## RECORDS SHOWN
========
Definition set_mutation_rate (a : Agent) (r : Q) : Agent :=
  {| id := id a; strategy_params := strategy_params a;
     generation := generation a;
     parent_ids := parent_ids a; metrics := metrics a;
     fitness_score := fitness_score a; mutation_rate := r;
     is_elite := is_elite a; creation_timestamp := creation_timestamp a;
     last_evaluation_timestamp := last_evaluation_timestamp a;
     active := active a; fitness := fitness a |}.

Definition set_fitness (a : Agent) (f : attr) : Agent :=
  {| id := id a; strategy_params := strategy_params a;
     generation := generation a;
     parent_ids := parent_ids a; metrics := metrics a;
     fitness_score := fitness_score a; mutation_rate := mutation_rate a;
     is_elite := is_elite a; creation_timestamp := creation_timestamp a;
     last_evaluation_timestamp := last_evaluation_timestamp a;
     active := active a; fitness := f |}.

(** The keys of a dict, in the order the dict is iterated. *)
Definition keys (d : gmap string Param) : list string := (map_to_list d).*1.

(** [self.strategy_params[key] = v]; the state is the dict and the world. *)
Definition set_item (key : string) (v : Param)
  : M (gmap string Param * World) unit :=
  fun '(p, w) => (Ok tt, (<[key := v]> p, w)).

(** The body of the loop of [mutate], for one key; the state is the dict
    [self.strategy_params] and the world. *)
Definition mutate_key (rate : Q) (key : string)
  : M (gmap string Param * World) unit :=
  r <- on_world random_random ;;
  if Qltb r rate then
    params <- (fun s => (Ok (fst s), s)) ;;
    match params !! key with
    | None => raise (KeyError key)
    | Some (PBool b) => set_item key (PBool (negb b))
    | Some (PInt n) =>
        x <- py_float (Z.abs n) ;;
        let adjustment := Z.max 1 (int_of_tenth x) in
        d <- on_world (random_randint (- adjustment) adjustment) ;;
        set_item key (PInt (n + d))
    | Some (PFloat x) =>
        let adjustment := (Qabs x * 0.1)%Q in
        d <- on_world (random_uniform (- adjustment) adjustment) ;;
        set_item key (PFloat (x + d))
    | Some (PStr _) => ret tt
    end
  else ret tt.

(** [Agent.mutate]; the state is the receiver and the world.  The receiver
    keeps what the loop has stored, also when the call raises. *)
Definition mutate_in_place (mutation_rate_arg : option Q)
  : M (Agent * World) unit :=
  fun '(self, w) =>
    let rate := match mutation_rate_arg with
                | Some r => r
                | None => mutation_rate self
                end in
    let '(r, (params, w')) :=
      for_each (fun _ key => mutate_key rate key)
               (keys (strategy_params self)) tt (strategy_params self, w) in
    (r, (set_strategy_params self params, w')).

(** [self.mutate(rate)] for a caller that holds the agent: the agent as the
    call leaves it, when the call returns. *)
Definition mutate (self : Agent) (mutation_rate_arg : option Q)
  : M World Agent :=
  fun w =>
    let '(r, (self', w')) := mutate_in_place mutation_rate_arg (self, w) in
    (match r with
     | Ok _ => Ok self'
     | Raise x => Raise x
     end, w').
========
## EXERCISE DESCRIPTION
Retype only the lines above between the line with "Definition mutate_in_place (mutation_rate_arg" and the line with "for_each (fun _", counting those two lines as well, and keep every character as it is.

## RESULT OF THIS EXERCISE
Definition mutate_in_place (mutation_rate_arg : option Q)
  : M (Agent * World) unit :=
  fun '(self, w) =>
    let rate := match mutation_rate_arg with
                | Some r => r
                | None => mutation_rate self
                end in
    let '(r, (params, w')) :=
      for_each (fun _ key => mutate_key rate key)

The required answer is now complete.